No que diz respeito ao conhecimento de termos técnicos metodologia, o risco a escapar será, para além da tentação sempre recorrente de uma ilusória omnicompreensão, o espaço do excessivo tecnicismo que tende a modelar mecanicamente a figura do leitor na do especialista. Também neste campo a informação deve ser adquirida gradualmente e a partir da exigência interpretativa sentida pelo aluno em relação ao texto: se um elenco completo e abstracto de denominações, ou de definições, das figuras de retórica tem inevitáveis qualidades suporíferas e desmotivantes, bem diferente é saber chamar pelo nome uma metáfora, ou uma sinestesia, se isto me serve para explicar melhor e discutir com os outros, de modo mais definido e compreensível, o efeito que o uso dessas figuras provocou em mim. A mesma consideração é válida para a linguagem sectorial da história literária e da metodologia crítica, da qual se deve fazer uso com parcimónia e de um modo estritamente definido para as necessidades de interpretar e avaliar as obras que estão a ser lidas numa fase específica do curso: os estudantes terão prazer em memorizar os termos ‑ e em padronizar os conceitos ‑ de que verificaram a utilidade em relação às suas necessidades de leitores comuns. Um critério aproximativo e empírico, mas não desprezível, poderia ser o seguinte: oferecer aos estudantes o conhecimento de todos os termos técnicos que é costume utilizar quando conversamos a propósito de uma obra literária com um amigo de cultura média; e eliminar rigorosamente da parte didáctica todos os que encontramos exclusivamente nos textos dedicados a especialistas. É preferível que o aluno leia Os Maias em vez de ler o que os melhores críticos escreveram sobre a obra. Todavia não se pode negar que uma módica escolha de leituras críticas, quando esta não se limita simplesmente a um ou dois parágrafos dos textos reproduzidos pelo manual (ou manuais de história literária), deixa evidenciar a variedade de interpretações que podemos fazer de uma obra segundo os horizontes culturais de quem a lê.
       
Estes critérios de escolha e dosagem do conhecimento literário colocam-se no âmbito de uma perspectiva didáctica que se quer basear, do princípio ao fim, num relacionamento activo por parte do estudante e limitar ao mínimo a repetição acrítica de noções não verificadas e não conquistadas autonomamente a partir de necessidades reais.

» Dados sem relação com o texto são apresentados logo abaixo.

(** * The Georisques connector: a shallow embedding of [connector.py]

    [GeorisquesConnector.load_from_state] is a bounded crawl: a stack of URLs
    to visit, a set of visited URLs, a page budget, one browser page per
    URL, documents buffered and yielded in batches.  The embedding follows
    the source statement by statement.

    - The Python lists that are shared by reference ([self.to_visit_list] and
      its copy [to_visit]) live in a store of list objects, the attributes of
      the connector are part of the state that the run threads through, and
      the set [visited_links] is a [gset string].
    - The calls into Playwright, BeautifulSoup, [web_html_cleanup] and
      [urljoin] are the fields of a [World]: each returns a value or raises.
    - The body of the [try] statement is written in a state-and-exception
      monad whose state survives a raise, as Python's does.
    - Everything observable (pages opened and closed, navigations, batches
      yielded, the browser session) is appended to a trace.
    - The generator is driven to exhaustion by a consumer that does not touch
      the connector between two batches; [start_playwright] and
      [playwright.stop] are taken to return normally. *)

From Stdlib Require Import ZArith Lia Ascii.
From stdpp Require Import gmap strings list fin_maps.

Set Warnings "-clear-no-such-hyp".

Open Scope string_scope.
Open Scope list_scope.
Open Scope Z_scope.

(** ** Values *)

Inductive result (A : Type) : Type :=
| Ok (a : A)
| Raise (e : string).
Arguments Ok {A} a.
Arguments Raise {A} e.

Inductive DocumentSource : Type := GEORISQUES.

Record DocSection : Type := { link : string; text : string }.

Record Document : Type := {
  doc_id : string;
  sections : list DocSection;
  source : DocumentSource;
  semantic_identifier : string;
  metadata : list (string * string)
}.

(** What the iteration reads from the rendered page: the result of
    [web_html_cleanup(soup)] and the [href] of every [a] element that has
    one, in document order ([soup.find_all("a", href=True)]). *)
Record Soup : Type := {
  title : option string;
  cleaned_text : string;
  a_hrefs : list string
}.

(** The collaborators, per URL of the iteration that calls them. *)
Record World : Type := {
  new_page : string -> result unit;
  goto : string -> result unit;
  content : string -> result Soup;
  urljoin : string -> string -> result string;
  close : string -> result unit
}.

Inductive exception : Type :=
| ValueError (msg : string)
| RuntimeError (msg : string).

Inductive outcome : Type :=
| Returned
| Raised (exc : exception).

Inductive event : Type :=
| EvStartPlaywright
| EvPop (url : string)
| EvPageOpened (url : string)
| EvGoto (url : string)
| EvPageClose (url : string)
| EvLogError (msg : string)
| EvLogWarning
| EvYield (batch : list Document)
| EvStopPlaywright.

(** ** Python primitives *)

Definition MAX_PAGES_TO_VISIT : Z := 1000.

(** [s.endswith(suffix)] *)
Definition endswith (s suffix : string) : bool :=
  let n := String.length s in
  let m := String.length suffix in
  (m <=? n)%nat && String.eqb (String.substring (n - m) m s) suffix.

(** Truth value of a [str]. *)
Definition str_truthy (s : string) : bool := negb (String.eqb s "").

(** Truth value of an [Optional[str]]. *)
Definition opt_truthy (o : option string) : bool :=
  match o with
  | Some s => str_truthy s
  | None => false
  end.

(** [a or b] for an optional string [a]. *)
Definition py_or (a : option string) (b : string) : string :=
  match a with
  | Some s => if str_truthy s then s else b
  | None => b
  end.

(** [l.pop()]: the last element and the list without it; [None] stands for
    the empty list, on which the loop guard is false. *)
Fixpoint list_pop {A : Type} (l : list A) : option (list A * A) :=
  match l with
  | [] => None
  | x :: l' =>
      match list_pop l' with
      | None => Some ([], x)
      | Some (r, y) => Some (x :: r, y)
      end
  end.

(** [l.append(x)] *)
Definition list_append {A : Type} (l : list A) (x : A) : list A := l ++ [x].

(** ** The store of list objects *)

Definition loc : Type := positive.

Definition deref (h : gmap loc (list string)) (l : loc) : list string :=
  default [] (h !! l).

(** [l.copy()]: a new object with the same elements. *)
Definition list_copy (h : gmap loc (list string)) (l : loc)
  : gmap loc (list string) * loc :=
  let l' := fresh (dom h) in
  (<[l' := deref h l]> h, l').

Record GeorisquesConnector : Type := {
  self_batch_size : Z;
  self_loaded_count : Z;
  self_base_url : string;
  self_to_visit_list : loc
}.

Definition GEORISQUES_CONNECTOR_SINGLE : string := "single".

(** [GeorisquesConnector.__init__]: the fields are assigned (the list
    [[base_url]] is a new object) before the connector type is checked. *)
Definition init (h : gmap loc (list string))
    (base_url georisques_connector_type : string) (batch_size : Z)
  : gmap loc (list string) * result GeorisquesConnector :=
  let l := fresh (dom h) in
  let h' := <[l := [base_url]]> h in
  if String.eqb georisques_connector_type GEORISQUES_CONNECTOR_SINGLE
  then (h', Ok {| self_batch_size := batch_size; self_loaded_count := 0;
                  self_base_url := base_url; self_to_visit_list := l |})
  else (h', Raise "Only 'single' type is supported for this connector.").

(** ** The state of one run

    The attributes of the connector object ([self]), the list objects, and
    the local variables of [load_from_state] ([restart_playwright] is
    assigned once and never read).  A yielded [doc_batch] is not modified
    afterwards: the name is bound to a new list, so batches are values. *)

Record state : Type := {
  self : GeorisquesConnector;
  heap : gmap loc (list string);
  to_visit : loc;
  visited_links : gset string;
  loaded_count : Z;
  doc_batch : list Document;
  at_least_one_doc : bool;
  last_error : option string;
  trace : list event
}.

Definition frontier (st : state) : list string := deref (heap st) (to_visit st).

Definition set_frontier (l : list string) (st : state) : state :=
  {| self := self st;
     heap := <[to_visit st := l]> (heap st); to_visit := to_visit st;
     visited_links := visited_links st; loaded_count := loaded_count st;
     doc_batch := doc_batch st; at_least_one_doc := at_least_one_doc st;
     last_error := last_error st; trace := trace st |}.

Definition set_visited_links (v : gset string) (st : state) : state :=
  {| self := self st; heap := heap st; to_visit := to_visit st;
     visited_links := v; loaded_count := loaded_count st;
     doc_batch := doc_batch st; at_least_one_doc := at_least_one_doc st;
     last_error := last_error st; trace := trace st |}.
(** * Track: the per-track event store of the sequencer

    A shallow embedding of the [Track] class (events, [lastEventId],
    [channel]; insertion, update, removal, re-sort, end-of-track recompute,
    channel change, the derived parameter accessors and [createOrUpdate]),
    followed by the properties of the store.

    The track is a value that the operations take and return.  An event
    object is the map of its fields; the array holds one object per slot,
    and the position of a slot stands for the reference to its object.  An
    object handed to an insertion is taken to be an object of the caller
    that is not stored: the store never holds one object in two slots.

    Of the observable library the class is written with, one thing has a
    part in what is stored.  [endOfTrack] is a computed value with a setter,
    and the library refuses an assignment to a computed value that is made
    while the setter of that value runs: it raises an error.  The recompute
    of the end of track assigns [endOfTrack]; the setter updates the last
    endOfTrack event; an update that changes something recomputes the end of
    track, and this second assignment, made while the setter runs, raises.
    The error goes up to the caller of the public operation, and what was
    written before it stays written.  Change notifications, actions and
    transactions only group what the observers are told; they are left
    out. *)

From stdpp Require Import gmap strings list sorting.
From stdpp Require Import pretty.

Open Scope string_scope.
Open Scope list_scope.
Open Scope Z_scope.

(** ** Values and event objects *)

(** The values the fields of an event hold.  A number is an integer
    ([JNum]), the not-a-number value ([JNaN]) or the quotient of a division
    that is not an integer ([JFrac a b] is [a / b]; with [b = 0] it is the
    infinite quotient).  Integers are taken below 2^53, where the arithmetic
    of the language is exact. *)
Inductive jsval : Type :=
  | JUndef
  | JNum (n : Z)
  | JStr (s : string)
  | JNaN
  | JFrac (a b : Z).

Global Instance jsval_eq_dec : EqDecision jsval.
Proof. solve_decision. Defined.

Global Instance jsval_inhabited : Inhabited jsval := populate JUndef.

(** An event is an object with ad hoc fields: a finite map from field names
    to values.  [Object.assign ({}, a, o)] is [o ∪ a] (the fields of [o]
    win), [_.isEqual] on two such objects is equality of the maps. *)
Abbreviation obj := (gmap string jsval).

(** [e.k]: reading a field that is not there gives [undefined]. *)
Definition prop (e : obj) (k : string) : jsval := default JUndef (e !! k).

(** [a === b]. *)
Definition strict_eq (a b : jsval) : bool :=
  match a with
  | JNaN => false
  | _ => bool_decide (a = b)
  end.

Neste contexto, os dados históricos e técnicos oferecidos pela competência oficial do professor só terão sentido se interagirem de modo vital com os interesses, a exigência, a capacidade da turma; o procedimento de base será o da indução, partindo-se do texto para caminhar gradualmente em direcção à generalização teórica ou à contextualização histórica, e não vice-versa. Particularmente indicada nesta área é a prática sistemática do confronto de textos diversificados, que permite ao aluno individualizar as constantes e as variáveis nas quais assentam um progressivo trabalho de reflexão, análise e síntese.
          
Guido Armellini, Come e perché insegnare letteratura – Strategie e tattiche perl a scuola secondaria, Bologne Zanichelli, 1985, pp. 246-248.
Texto traduzido adaptado por Cristina Duarte, Fátima Rodrigues e Maria de Sousa Tavares, in Cadernos de Literatura. 10º Ano. Português A e B. Livro do Professor, Amadora, Raiz Editora, 1993, pp. 121-122.